Hoje estamos diante de católicos que acreditam que é a Igreja quem deve receber a suprema norma moral do Estado.
É fácil reconhecer estes tipos de católicos em altos prelados como os cardeais Kasper e Marx, Mons. Galantino e até mesmo no Papa Francisco (Nda.: e em Padres, como o Padre Fábio de Mello).
Estes católicos, que colocaram o Estado no lugar de Deus, é necessário que tenham um nome, e como o Estado é laico e eles se colocam a direita com a laicidade e a esquerda com o laicismo, podemos chama-los de laicatólicos.
Todos nós conhecemos a doutrina dos dois poderes, temporal e espiritual. Pelo ensinamento tradicional sabemos todos que o poder temporal deve ser subordinado ao temporal. Uma separação entre os dois poderes seria uma declaração de recíproca independência… um novo maniqueísmo prático.
Ora, desde quando isso aconteceu pela primeira vez, com a reforma protestante, e depois de forma mais acentuada, com a revolução francesa, o católico se encontrou na presença de dois poderes que fazem leis opostas. Muitos deixaram a Igreja para seguir o Estado, outros ao invés disso, permaneceram na Igreja seguindo o Estado. São estes os católicos liberais, que desde o seu surgimento buscaram subordinar a Igreja ao Estado e alcançaram o seu escopo com o Concílio Vaticano II, exultando com a nota declaração de o “Vaticano II foi o 1789 da Igreja”.
Para os laicatólicos de direita e de esquerda, a revolução francesa foi uma espécie de revelação divina, ao ponto do Cardeal Ratzinger dizer:
”O Vaticano II tinha razão de augurar uma revisão das relações entre a Igreja e o mundo. Existem de fato valores que, embora nascidos fora da Igreja, podem encontrar o seu lugar – depurados e corrigidos – na sua visão do mundo. “ (Rapporto sulla fede. Vitório Messori em conversa com Joseph Ratzinger, Ed. Paoline, 1985, pg 34).
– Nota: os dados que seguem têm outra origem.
(** * Release orchestration script of tusky-design: model and properties

    Shallow embedding of [scripts/release.ts].  The script is a Node.js
    command line program: it parses its arguments, stages the packages into
    a build directory, shells out to the versioning tool and then either
    creates a hosted release (local run) or publishes to the registry (run
    under continuous integration).

    The embedding keeps the structure of the script:
    - [Js]      the string and number primitives of the language it uses;
    - [Fs]      the file tree below the working directory and the [fs-extra]
                operations the script calls;
    - the functions of [release.ts] themselves, written in a small monad
      threading the process state, with exceptions and [process.exit].

    The commands the script runs (the versioning tool, the registry query,
    the publish command) are outside of it and appear as a parameter
    [shell]; every property holds for every [shell]. *)

From Stdlib Require Import ZArith List String Ascii Bool Lia.
Import ListNotations.
Local Open Scope string_scope.
Local Open Scope bool_scope.

(* ===================================================================== *)
(** ** JavaScript strings and numbers *)
(* ===================================================================== *)

(** Strings are sequences of code units below 256 ([string] of the standard
    library).  The numbers of the script are the results of [parseInt], which
    are doubles with an integer value, or [NaN]: such a number is given by
    its value in [Z], [None] standing for [NaN].  [parseInt] rounds what it
    reads to the nearest double ([toDouble]), so that two numerals above 2^53
    may be read as the same number. *)

Module Js.

(** [s.startsWith(p)] *)
Fixpoint startsWith (s p : string) {struct p} : bool :=
  match p with
  | EmptyString => true
  | String a p' =>
      match s with
      | EmptyString => false
      | String b s' => Ascii.eqb b a && startsWith s' p'
      end
  end.

(** [s.includes(sub)] *)
Fixpoint includes (s sub : string) : bool :=
  startsWith s sub ||
  match s with
  | EmptyString => false
  | String _ r => includes r sub
  end.

(** [s.split(sep)] for a separator of one code unit, the only form the
    script uses.  The result is never empty. *)
Fixpoint split (s : string) (sep : ascii) : list string :=
  match s with
  | EmptyString => [EmptyString]
  | String c r =>
      if Ascii.eqb c sep then EmptyString :: split r sep
      else match split r sep with
           | seg :: segs => String c seg :: segs
           | [] => [String c EmptyString]
           end
  end.

(** [arr[i]]: [None] is [undefined]. *)
Definition index {A : Type} (arr : list A) (i : nat) : option A :=
  nth_error arr i.

(** [arr[i]] where the element is used as a string right away.  Every use in
    the script is such that the element exists (index 0 of a split, or
    index 1 of the split of a string that contains the separator, see
    [JsFacts.index_split_defined]); the default is never returned there. *)
Definition indexStr (arr : list string) (i : nat) : string :=
  nth i arr EmptyString.

(** [arr.includes(x)] on an array of strings. *)
Definition arrayIncludes (arr : list string) (x : string) : bool :=
  existsb (String.eqb x) arr.

(** White space of the language below code unit 256: TAB, LF, VT, FF, CR,
    SP and NBSP. *)
Definition isWhiteSpace (c : ascii) : bool :=
  let n := nat_of_ascii c in
  ((9 <=? n)%nat && (n <=? 13)%nat) || (n =? 32)%nat || (n =? 160)%nat.

Fixpoint trimStart (s : string) : string :=
  match s with
  | EmptyString => EmptyString
  | String c r => if isWhiteSpace c then trimStart r else s
  end.

Fixpoint trimEnd (s : string) : string :=
  match s with
  | EmptyString => EmptyString
  | String c r =>
      match trimEnd r with
      | EmptyString => if isWhiteSpace c then EmptyString else String c EmptyString
      | r' => String c r'
      end
  end.

(** [s.trim()] *)
Definition trim (s : string) : string := trimEnd (trimStart s).

(** Truthiness of a string: every string but the empty one. *)
Definition truthy (s : string) : bool :=
  match s with
  | EmptyString => false
  | String _ _ => true
  end.

(** Truthiness of a value that may be [undefined]. *)
Definition truthyOpt (v : option string) : bool :=
  match v with
  | Some s => truthy s
  | None => false
  end.

Definition digitValue (c : ascii) : option Z :=
  let n := nat_of_ascii c in
  if (48 <=? n)%nat && (n <=? 57)%nat then Some (Z.of_nat (n - 48)) else None.

(** Value of the longest prefix of decimal digits; [acc] is the value read so
    far, [None] when no digit was read yet. *)
Fixpoint digits (s : string) (acc : option Z) : option Z :=
  match s with
  | EmptyString => acc
  | String c r =>
      match digitValue c with
      | Some d =>
          digits r (Some (10 * match acc with Some a => a | None => 0 end + d)%Z)
      | None => acc
      end
  end.

(** [Infinity], as far as the script can tell: it only compares numbers
    with [<], and [2^1024] is above every finite double as [Infinity] is. *)
Definition infinity : Z := (2 ^ 1024)%Z.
“O problema dos anos sessenta era de adquirir os melhores valores expressos por dois séculos de cultura liberal” (Entrevista ao Cardeal Ratzinger aos cuidados de Vitório Messori, em “Jesus”, novembro de 1984, pg 72).
Assim, entre outras coisas, a Igreja fez seu o conceito de liberdade religiosa própria do Estado moderno:
“O Concílio Vaticano II, com o Decreto sobre a liberdade religiosa, reconhecendo e fazendo seu um princípio essencial do Estado moderno, recuperou novamente o património mais profundo da Igreja.” (Bento XVI, Discurso de Natal a Cúria Romana, 22 de dezembro de 2005).
Ora, se os dois poderes tem a mesma origem em Deus e são interdependentes, baseado em que coisa o Concílio praticou a mais ampla e benévola consideração dos “valores” liberais mundanos?
Difícil entender como a Igreja pode recuperar “o patrimônio mais profundo” aceitando a liberdade religiosa, que equivale a aceitação de uma espécie de revelação do Estado moderno. A Igreja é a guardiã do Depósito Fidei, mas essa declaração de Bento XVI, nos faz entender claramente, que a Igreja não guardava este “patrimônio mais profundo” e sim o Estado laico moderno.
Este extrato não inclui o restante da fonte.